Over-commitment

When I got to vet school, I swore I wouldn’t get a job. Or become over-involved in extra-curricular activities.  Then I attended club night, and since every club related to working with and learning about animals in the context of medicine, I wanted to join every one. Fortunately, being a club member is only as time-consuming as you want it to be – there is no minimum requirement for meeting attendance.

Then came job opportunities – working in the hospital, walking dogs, helping with surgery labs. Every job offered opportunities to work with professors and clinicians one-on-one – something we are told is essential if we are to set ourselves apart.  How can we form the kind of relationships that lead to letters of recommendation if we don’t take part in these jobs?

Second year rolled around, and club leadership was handed off to our year. Some clubs had fierce competition for leadership, others had to appeal to the entire class to get enough officers. SCAVMA, being a necessary entity for our students to have certain benefits, had to appeal several times; such time-consuming positions are hard to fill in vet school. Each time an appeal went out, I felt guilty.  Not because I had any responsibility to fill these positions, but I felt the need to fill vacant positions to ensure the continuation of essential clubs, even if I had no desire to fill those positions. Such are the joys of a Type A personality.
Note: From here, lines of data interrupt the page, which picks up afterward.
(** The profiler on the concrete corpus: four records for the four [.h5]
    files. *)
Example profiler_on_corpus :
  collect_hdf5_metadata profiler_fs "../data/raw"
  = [ mkRecord file_004 (Some 5) (Some 3) [] None;
      mkRecord file_005 None None []
               (Some "Unable to open file (file signature not found)");
      mkRecord file_006 (Some 5) (Some 3) [] (Some "object is not iterable");
      mkRecord file_007 None None [] (Some "'Group' object has no attribute 'shape'") ].
Proof. vm_compute. reflexivity. Qed.

Lemma profiler_records_witness :
  profile_file profiler_fs file_005
  = mkRecord file_005 None None [] (Some "Unable to open file (file signature not found)").
Proof.
  apply (proj1 (proj2 (profiler_records profiler_fs)) file_005
           (mkExc OSError "Unable to open file (file signature not found)")).
  vm_compute. reflexivity.
Defined.

(** C9 as stated fails.  Reading [file_006] raises, in the listing of the
    [column_names] attribute, after the counts were set: its record has an
    error and the row and column counts.  And [file_007] opens and holds a
    5 x 3 dataset, yet its record has no counts: the loop met a group
    first. *)
Lemma profiler_error_with_counts :
  (h5py_File profiler_fs file_006 = Return scalar_attr_file ∧
   raises (column_names_of (mkDataset (array_of vibration_rows) (Some AttrScalar))) ∧
   error (profile_file profiler_fs file_006) = Some "object is not iterable" ∧
   num_rows (profile_file profiler_fs file_006) = Some 5 ∧
   num_columns (profile_file profiler_fs file_006) = Some 3) ∧
  (h5py_File profiler_fs file_007 = Return group_first_file ∧
   (∃ d, h5_getitem group_first_file "vibration_data" = Return (H5Dataset d) ∧
         shape (ds_data d) = [5; 3]) ∧
   error (profile_file profiler_fs file_007)
   = Some "'Group' object has no attribute 'shape'" ∧
   num_rows (profile_file profiler_fs file_007) = None ∧
   num_columns (profile_file profiler_fs file_007) = None).
Proof.
  split; repeat split; try (vm_compute; reflexivity).
  - eexists. reflexivity.
  - eexists. split; vm_compute; reflexivity.
Qed.

Lemma schema_invariant_witness :
  ∃ tbl',
    delta (run to_double batch_fs batch_files (start (Some empty_table))).1 = Some tbl' ∧
    map (λ f, (name f, dataType f)) (dt_schema tbl')
    = [ ("x", DoubleType); ("y", DoubleType); ("z", DoubleType);
        ("machine_id", StringType); ("month", StringType); ("year", StringType);
        ("operation", StringType); ("example_no", StringType);
        ("label", StringType) ] ∧
    forallb (field_accepted (dt_schema empty_table)) schema = true.
Proof.
  destruct (schema_invariant to_double batch_fs batch_files (start (Some empty_table))
              empty_table eq_refl) as (tbl' & Hw' & _ & _ & Hnine & Happ).
  exists tbl'. split; [exact Hw'|]. split.
  - exact (proj2 (Hnine eq_refl)).
  - apply (Happ 0 "../data/raw/M01/OP00/good/M01_Feb_2019_OP00_000.h5").
    vm_compute. reflexivity.
Defined.

(** C5 as stated fails.  A table created with a tenth column next to the
    nine of the notebook takes the worker's write, which leaves a column
    the batch does not have to null: the file is appended, its five rows
    are in the table, and reading the table yields ten columns. *)
Example ten_columns_after_an_append :
  let r := process_file to_double one_file_fs file_004 (start (Some ten_column_table)) in
  r.2 = Appended file_004 ∧
  ∃ tbl', delta r.1 = Some tbl' ∧
          length (table_rows tbl') = 5 ∧
          map name (dt_schema tbl')
          = ["x"; "y"; "z"; "machine_id"; "month"; "year"; "operation"; "example_no";
             "label"; "sensor"].
Proof.
  split; [vm_compute; reflexivity|]. eexists. split; [vm_compute; reflexivity|].
  split; vm_compute; reflexivity.
Qed.



(** ** Further properties of the worker *)

Section Bookkeeping.

Context {num float64 : Type}.
Variable astype_float64 : num → float64.
Variable fs : FileSystem (num := num).

Implicit Types (w : World (float64 := float64)) (tbl : DeltaTable (float64 := float64)).
Implicit Types (path : string) (files : list string).

Lemma div_25_succ n : S n / 25 = n / 25 + (if Nat.eqb (S n mod 25) 0 then 1 else 0).
Proof.
  pose proof (Nat.div_mod_eq n 25) as Hn.
  pose proof (Nat.div_mod_eq (S n) 25) as HSn.
  pose proof (Nat.mod_upper_bound n 25) as Hb.
  pose proof (Nat.mod_upper_bound (S n) 25) as HSb.
  destruct (Nat.eqb_spec (S n mod 25) 0) as [E|E]; lia.
Qed.

Lemma process_file_counters path w :
  let r := process_file astype_float64 fs path w in
  file_count r.1 = file_count w + (if is_appended r.2 then 1 else 0) ∧
  cleanups r.1 + file_count w / 25 = cleanups w + file_count r.1 / 25.
Proof.
  cbv zeta. destruct (process_file_step astype_float64 fs path w);
    cbn [fst snd log_failure log_success after_write file_count cleanups is_appended].
  - lia.
  - lia.
  - rewrite (div_25_succ (file_count w)).
    destruct (Nat.eqb (S (file_count w) mod 25) 0); lia.
Qed.

(** X1 (clean-up policy).  The per-worker counter counts the files that
    were appended (a skip or a failure leaves it alone), and a clean-up is
    requested each time the counter reaches a multiple of 25. *)
Theorem cleanup_every_25_appended files w :
  let r := run astype_float64 fs files w in
  file_count r.1 = file_count w + length (List.filter is_appended r.2) ∧
  cleanups r.1 + file_count w / 25 = cleanups w + file_count r.1 / 25.
Proof.
  cbv zeta. revert w. induction files as [|p files IH]; intros w.
  - cbn. lia.
  - rewrite run_cons. cbn [fst snd List.filter].
    destruct (process_file_counters p w) as [Hc Hk].
    destruct (IH (process_file astype_float64 fs p w).1) as [Hc' Hk'].
    destruct (is_appended (process_file astype_float64 fs p w).2); cbn [length]; lia.
Qed.

(** X2 (append only).  The table is only appended to: after a run the
    files and the rows that were in the table come first, unchanged, and
    the new ones follow. *)
Theorem table_only_grows files w tbl :
  delta w = Some tbl →
  ∃ tbl' new_files,
    delta (run astype_float64 fs files w).1 = Some tbl' ∧
    table_files tbl' = table_files tbl ++ new_files ∧
    table_rows tbl' = table_rows tbl ++ concat (map read_file new_files).
Proof.
  revert w tbl. induction files as [|p files IH]; intros w tbl Hw.
  - exists tbl, []. cbn. by rewrite !app_nil_r.
  - rewrite run_cons. cbn [fst].
    destruct (process_file_table astype_float64 fs p w)
      as [Heq|(tbl0 & rows & _ & Hw0 & _ & Heq & _)].
    + rewrite <- Heq in Hw. by apply IH.
    + rewrite Hw in Hw0. injection Hw0 as <-.
      destruct (IH _ _ Heq) as (tbl' & new_files & Hd & Hf & Hr).
      exists tbl', (write_files partitionBy rows ++ new_files).
      split; [done|]. rewrite Hf, Hr. unfold table_rows.
      rewrite table_files_appended, !map_app, !concat_app.
      by rewrite !app_assoc.
Qed.

End Bookkeeping.

(** X3 (name and label).  Where the worker takes the file name and the
    label from: for the path [pre/d/f] they are [f] and [d]. *)
Theorem name_and_label_of_path pre d f :
  d ≠ "" → has_slash d = false → has_slash f = false →
  basename (pre +:+ "/" +:+ d +:+ "/" +:+ f) = f ∧
  label_of (pre +:+ "/" +:+ d +:+ "/" +:+ f) = d.
Proof.
  intros Hne Hd Hf. split.
  - replace (pre +:+ "/" +:+ d +:+ "/" +:+ f)
      with ((pre +:+ "/" +:+ d) +:+ String slash f)
      by (by rewrite !string_app_assoc).
    by apply basename_in_dir.
  - by apply (label_in_dir pre d f).
Qed.

Lemma name_and_label_of_path_witness :
  basename ("../data/raw/M01/OP03" +:+ "/" +:+ "bad" +:+ "/" +:+ "M01_Aug_2019_OP03_000.h5")
  = "M01_Aug_2019_OP03_000.h5" ∧
  label_of ("../data/raw/M01/OP03" +:+ "/" +:+ "bad" +:+ "/" +:+ "M01_Aug_2019_OP03_000.h5")
  = "bad".
Proof.
  apply (name_and_label_of_path "../data/raw/M01/OP03" "bad" "M01_Aug_2019_OP03_000.h5");
    done.
Defined.

Lemma table_only_grows_witness :
  ∃ tbl' new_files,
    delta (run to_double batch_fs batch_files (start (Some empty_table))).1 = Some tbl' ∧
    table_files tbl' = table_files empty_table ++ new_files ∧
    table_rows tbl' = table_rows empty_table ++ concat (map read_file new_files).
Proof.
  apply (table_only_grows to_double batch_fs batch_files (start (Some empty_table))
           empty_table).
  reflexivity.
Defined.

Example batch_of_ten_counters :
  file_count (run to_double batch_fs batch_files (start (Some empty_table))).1 = 9 ∧
  cleanups (run to_double batch_fs batch_files (start (Some empty_table))).1 = 0.
Proof. split; vm_compute; reflexivity. Qed.

(** ** The two outcome logs *)

Section Logs.

Context {num float64 : Type}.
Variable astype_float64 : num → float64.
Variable fs : FileSystem (num := num).

Implicit Types (w : World (float64 := float64)) (tbl : DeltaTable (float64 := float64)).
Implicit Types (path : string) (files : list string) (s : Status).

Lemma process_file_logs path w :
  let r := process_file astype_float64 fs path w in
  SUCCESS_LOG r.1 = SUCCESS_LOG w ++ List.filter (λ s, negb (is_failed s)) [r.2] ∧
  FAILED_LOG r.1 = FAILED_LOG w ++ failure_lines [r.2].
Proof.
  cbv zeta. destruct (process_file_step astype_float64 fs path w);
    cbn; by rewrite ?app_nil_r.
Qed.

Lemma failure_lines_cons s statuses :
  failure_lines (s :: statuses) = failure_lines [s] ++ failure_lines statuses.
Proof. unfold failure_lines. cbn. by destruct s. Qed.

Lemma logged_lines statuses :
  length (List.filter (λ s, negb (is_failed s)) statuses) + length (failure_lines statuses)
  = length statuses.
Proof.
  induction statuses as [|s statuses IH]; [done|].
  rewrite failure_lines_cons, length_app. destruct s; cbn in *; lia.
Qed.

(** X4 (every file is logged once).  After a run the success log holds,
    after the lines it had, the statuses of the calls that did not fail, in
    the order of the calls, and the failure log holds one line
    [path | message] for each call that failed; so every file of the run
    has put exactly one line in exactly one of the two logs. *)
Theorem every_file_is_logged_once files w :
  let r := run astype_float64 fs files w in
  SUCCESS_LOG r.1 = SUCCESS_LOG w ++ List.filter (λ s, negb (is_failed s)) r.2 ∧
  FAILED_LOG r.1 = FAILED_LOG w ++ failure_lines r.2 ∧
  length (SUCCESS_LOG r.1) + length (FAILED_LOG r.1)
  = length (SUCCESS_LOG w) + length (FAILED_LOG w) + length files.
Proof.
  cbv zeta.
  assert (SUCCESS_LOG (run astype_float64 fs files w).1
          = SUCCESS_LOG w ++ List.filter (λ s, negb (is_failed s))
                                         (run astype_float64 fs files w).2 ∧
          FAILED_LOG (run astype_float64 fs files w).1
          = FAILED_LOG w ++ failure_lines (run astype_float64 fs files w).2) as [Hs Hf].
  { revert w. induction files as [|p files IH]; intros w.
    - cbn. by rewrite !app_nil_r.
    - rewrite run_cons. cbn [fst snd].
      destruct (IH (process_file astype_float64 fs p w).1) as [Hs Hf].
      destruct (process_file_logs p w) as [Hs1 Hf1].
      split.
      + rewrite Hs, Hs1, <- app_assoc. f_equal. cbn [List.filter]. by destruct (negb _).
      + rewrite Hf, Hf1, <- app_assoc. f_equal. symmetry. apply failure_lines_cons. }
  repeat split; [done..|].
  rewrite Hs, Hf, !length_app.
  pose proof (logged_lines (run astype_float64 fs files w).2) as Hl.
  rewrite (run_length astype_float64 fs) in Hl. lia.
Qed.

(** *** Which way a call ends *)


Lemma read_holds_samples path h5f meta lbl rows :
  h5py_File fs path = Return h5f →
  read_rows astype_float64 h5f meta lbl = Return rows →
  holds_samples fs path (length rows).
Proof.
  intros Hopen (d & n & Hget & Hshape & ->)%read_rows_inv.
  rewrite length_with_metadata, length_samples. by exists h5f, d.
Qed.


End Logs.

(** ** One batch of rows per metadata tuple *)

Section ExactlyOnce.

Context {num float64 : Type}.
Variable astype_float64 : num → float64.
Variable fs : FileSystem (num := num).

Implicit Types (w : World (float64 := float64)) (tbl : DeltaTable (float64 := float64)).
Implicit Types (path : string) (files : list string) (meta : Meta) (lbl : string).

Lemma process_file_keeps_table path w tbl :
  delta w = Some tbl →
  ∃ tbl1, delta (process_file astype_float64 fs path w).1 = Some tbl1.
Proof.
  intros Hw.
  destruct (process_file_table astype_float64 fs path w) as [->|(? & ? & _ & _ & _ & -> & _)];
    by eexists.
Qed.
Each position that I did fill – and I am by no means the most committed, by far – is far more time-consuming than I was led to believe. My job has added responsibilities that previous students did not have, as professors are re-shuffled to other positions or take on other responsibilities, and the student is left to fill the gap. The sheer number of emails that are required to get one club meeting established, the territorialism that occurs when two clubs want to have a meeting on the same night, and the forethought required to plan events in September that won’t happen until June, take up more brainspace than I thought – maybe more than I can actually spare.

Every single professor I work with tells me, “School comes first.” But… you have to establish relationships with clinicians.  But… this job or that responsibility is shared among second years, so someone has to work or do treatments the night before a big exam. But… when I was in vet school, we did it this way. But… if you don’t take on a leadership role, you won’t get that job offer. But… if you don’t become involved, you’re a slacker.

If you are in vet school, or considering vet school, or just in a job or situation where you have the opportunity to take on a lot of extra responsibilities, don’t go crazy.  Do less than you think you can, because each of those responsibilities can become a behemoth standing between you and the thing you actually want.  Keep your eyes on the real goal, and don’t let a multitude of clubs and activities draw you away. Become involved, but have restraint.  It’s ok to let an awesome opportunity pass you by every once in a while. Another one will come along – life is short, but it’s longer than we give it credit for. You don’t have to live out every opportunity just to see that it isn’t the right one, and you really don’t want to lose the one opportunity you actually want because you were too preoccupied with side quests to pursue your dreams.